Lemma utf8_prefix_loop_valid v : utf8_valid v = true -> forall pre rest,
  utf8_prefix_loop (pre ++ v ++ rest) (char_count v) (length pre) = Ok (Some (length pre + length v)%nat).
Proof.
  revert v. apply (utf8_valid_ind (fun v => forall pre rest,
    utf8_prefix_loop (pre ++ v ++ rest) (char_count v) (length pre) = Ok (Some (length pre + length v)%nat))).
  - intros. cbn. by rewrite Nat.add_0_r.
  - intros c r Hc Hr IH pre rest. rewrite char_count_app, (char_count_char c) by done.
    destruct (utf8_width_char c Hc) as (lead & tl & -> & Hw & Htl).
    specialize (IH (pre ++ lead :: tl) rest). rewrite length_app in IH.
    replace ((pre ++ lead :: tl) ++ r ++ rest) with (pre ++ ((lead :: tl) ++ r) ++ rest) in IH
      by (by rewrite <- !(assoc_L (++))).
    set (input := pre ++ ((lead :: tl) ++ r) ++ rest) in *.
    assert (input !! length pre = Some lead) as Hl
      by (unfold input; by rewrite lookup_app_r, Nat.sub_diag by lia).
    assert (drop (length pre + 1) input = tl ++ r ++ rest) as Hd.
    { unfold input. rewrite drop_app_ge, <- (assoc_L (++)) by lia.
      by replace (length pre + 1 - length pre)%nat with 1%nat by lia. }
    assert (length pre + length (lead :: tl) <= length input)%nat by (unfold input; rewrite !length_app; simpl; lia).
    cbn [Nat.add utf8_prefix_loop]. rewrite Hl, Hw, Hd.
    take_false (length input <? length pre + length (lead :: tl))%nat.
    rewrite take_app_length', Htl, IH by (simpl; lia). f_equal. f_equal. len.
Qed.

Lemma utf8_prefix_loop_extend input k chars idx :
  match utf8_prefix_loop input chars idx with
  | Ok None => True
  | r => utf8_prefix_loop (input ++ k) chars idx = r
  end.
Proof.
  revert idx. induction chars as [|n IH]; intros idx; simpl; [done|].
  destruct (input !! idx) as [lead|] eqn:El; [|done].
  rewrite (lookup_app_l_Some _ _ _ _ El).
  destruct (utf8_width lead) as [w|] eqn:Ew; [|done].
  destruct (length input <? idx + w)%nat eqn:Eb; b2p; [done|].
  assert (length input <= length (input ++ k))%nat by len.
  take_false (length (input ++ k) <? idx + w)%nat.
  assert (take (w - 1) (drop (idx + 1) (input ++ k)) = take (w - 1) (drop (idx + 1) input)) as ->.
  { apply lookup_lt_Some in El. rewrite drop_app_le by lia.
    apply take_app_le. rewrite length_drop. lia. }
  destruct (forallb _ _); [apply IH|done].
Qed.

Lemma utf8_width_lead lead w : utf8_width lead = Some w -> is_cont lead = false /\ (0 < w)%nat.
Proof.
  unfold utf8_width. repeat case_test; intros [= <-]; b2p; (split; [apply lead_not_cont|]); lia.
Qed.

Lemma utf8_prefix_loop_count input chars idx n :
  utf8_prefix_loop input chars idx = Ok (Some n) -> (idx <= length input)%nat ->
  (idx <= n <= length input)%nat /\ char_count (take (n - idx) (drop idx input)) = chars.
Proof.
  revert idx. induction chars as [|c IH]; intros idx; simpl.
  - intros [= <-] ?. rewrite Nat.sub_diag. done.
  - destruct (input !! idx) as [lead|] eqn:El; [|done].
    destruct (utf8_width lead) as [w|] eqn:Ew; [|done].
    apply utf8_width_lead in Ew as [Hlead Hw0].
    destruct (length input <? idx + w)%nat eqn:Eb; b2p; [done|].
    destruct (forallb is_cont _) eqn:Ef; [|done]. intros E Hidx.
    destruct (IH _ E) as [Hn Hcnt]; [lia|]. split; [lia|].
    rewrite (drop_S input lead idx) by done.
    replace (n - idx)%nat with (S ((w - 1) + (n - (idx + w))))%nat by lia. cbn [take].
    change (lead :: ?x) with ([lead] ++ x).
    rewrite char_count_app, <- take_take_drop, char_count_app, drop_drop.
    replace (S idx + (w - 1))%nat with (idx + w)%nat by lia. rewrite Hcnt.
    rewrite Nat.add_1_r in Ef.
    assert (char_count (take (w - 1) (drop (S idx) input)) = 0%nat) as ->.
    { clear -Ef. unfold char_count. induction (take _ _) as [|x l IHl]; [done|]. simpl in Ef. b2p.
      rewrite filter_cons_False by congruence. auto. }
    unfold char_count. by rewrite filter_singleton_True.
Qed.

(** ** Parser lemmas *)

Section parser_lemmas.
Context `{Winnow}.

(** Parsing an encoded element gives it back, whatever follows. *)
Lemma parse_element_element v rest :
  wf_element v -> parse_element (element v ++ rest) = Ok (v, rest).
Proof.
  intros [Hv Hc]. assert (Z.of_nat (char_count v) <= 8388608) by done.
  destruct (dec_spec (Z.of_nat (char_count v))) as (Hval & Hd & Hne & _); [unfold dec_bound; lia|].
  assert (length (dec (Z.of_nat (char_count v))) <= 9)%nat as Hlen
    by (apply dec_fuel_length; [done|simpl; lia]).
  unfold element, parse_element. rewrite <- !(assoc_L (++)).
  set (ds := dec _) in *. destruct ds as [|d ds'] eqn:Eds; [done|]. rewrite <- Eds in *.
  replace (ds ++ [46] ++ v ++ rest) with (d :: ds' ++ [46] ++ v ++ rest) by (by rewrite Eds).
  cbn [app]. replace (d :: ds' ++ 46 :: v ++ rest) with (ds ++ 46 :: v ++ rest) by (by rewrite Eds).
  assert (is_digit d = true) as -> by (rewrite Eds in Hd; by inversion Hd). cbn [negb].
  rewrite take_while_m_n_spec. cbn zeta.
  rewrite prefix_while_app; [|done|done|intros x k' [= <- _]; done].
  assert (1 <= length ds)%nat by (rewrite Eds; simpl; lia).
  take_true (1 <=? length ds)%nat. rewrite drop_length_app, Hval.
  take_false (MAX_ELEMENT_CHARS <? Z.of_nat (char_count v)).
  rewrite Nat2Z.id. unfold utf8_prefix_len.
  pose proof (utf8_prefix_loop_valid v Hv [] rest) as Hu. cbn [length Nat.add app] in Hu.
  rewrite Hu, take_n_spec.
  assert (length v <= length (v ++ rest))%nat by len.
  take_true (length v <=? length (v ++ rest))%nat. by rewrite take_app_length, drop_app_length, Hv.
Qed.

******************************

Look above for the line containing "cbn [Nat.add utf8_prefix_loop]." and the line containing "utf8_prefix_loop input chars idx = Ok". Transcribe both, with the lines between them, exactly.

## [Exercise output]
    cbn [Nat.add utf8_prefix_loop]. rewrite Hl, Hw, Hd.
    take_false (length input <? length pre + length (lead :: tl))%nat.
    rewrite take_app_length', Htl, IH by (simpl; lia). f_equal. f_equal. len.
Qed.

Lemma utf8_prefix_loop_extend input k chars idx :
  match utf8_prefix_loop input chars idx with
  | Ok None => True
  | r => utf8_prefix_loop (input ++ k) chars idx = r
  end.
Proof.
  revert idx. induction chars as [|n IH]; intros idx; simpl; [done|].
  destruct (input !! idx) as [lead|] eqn:El; [|done].
  rewrite (lookup_app_l_Some _ _ _ _ El).
  destruct (utf8_width lead) as [w|] eqn:Ew; [|done].
  destruct (length input <? idx + w)%nat eqn:Eb; b2p; [done|].
  assert (length input <= length (input ++ k))%nat by len.
  take_false (length (input ++ k) <? idx + w)%nat.
  assert (take (w - 1) (drop (idx + 1) (input ++ k)) = take (w - 1) (drop (idx + 1) input)) as ->.
  { apply lookup_lt_Some in El. rewrite drop_app_le by lia.
    apply take_app_le. rewrite length_drop. lia. }
  destruct (forallb _ _); [apply IH|done].
Qed.

Lemma utf8_width_lead lead w : utf8_width lead = Some w -> is_cont lead = false /\ (0 < w)%nat.
Proof.
  unfold utf8_width. repeat case_test; intros [= <-]; b2p; (split; [apply lead_not_cont|]); lia.
Qed.

Lemma utf8_prefix_loop_count input chars idx n :
  utf8_prefix_loop input chars idx = Ok (Some n) -> (idx <= length input)%nat ->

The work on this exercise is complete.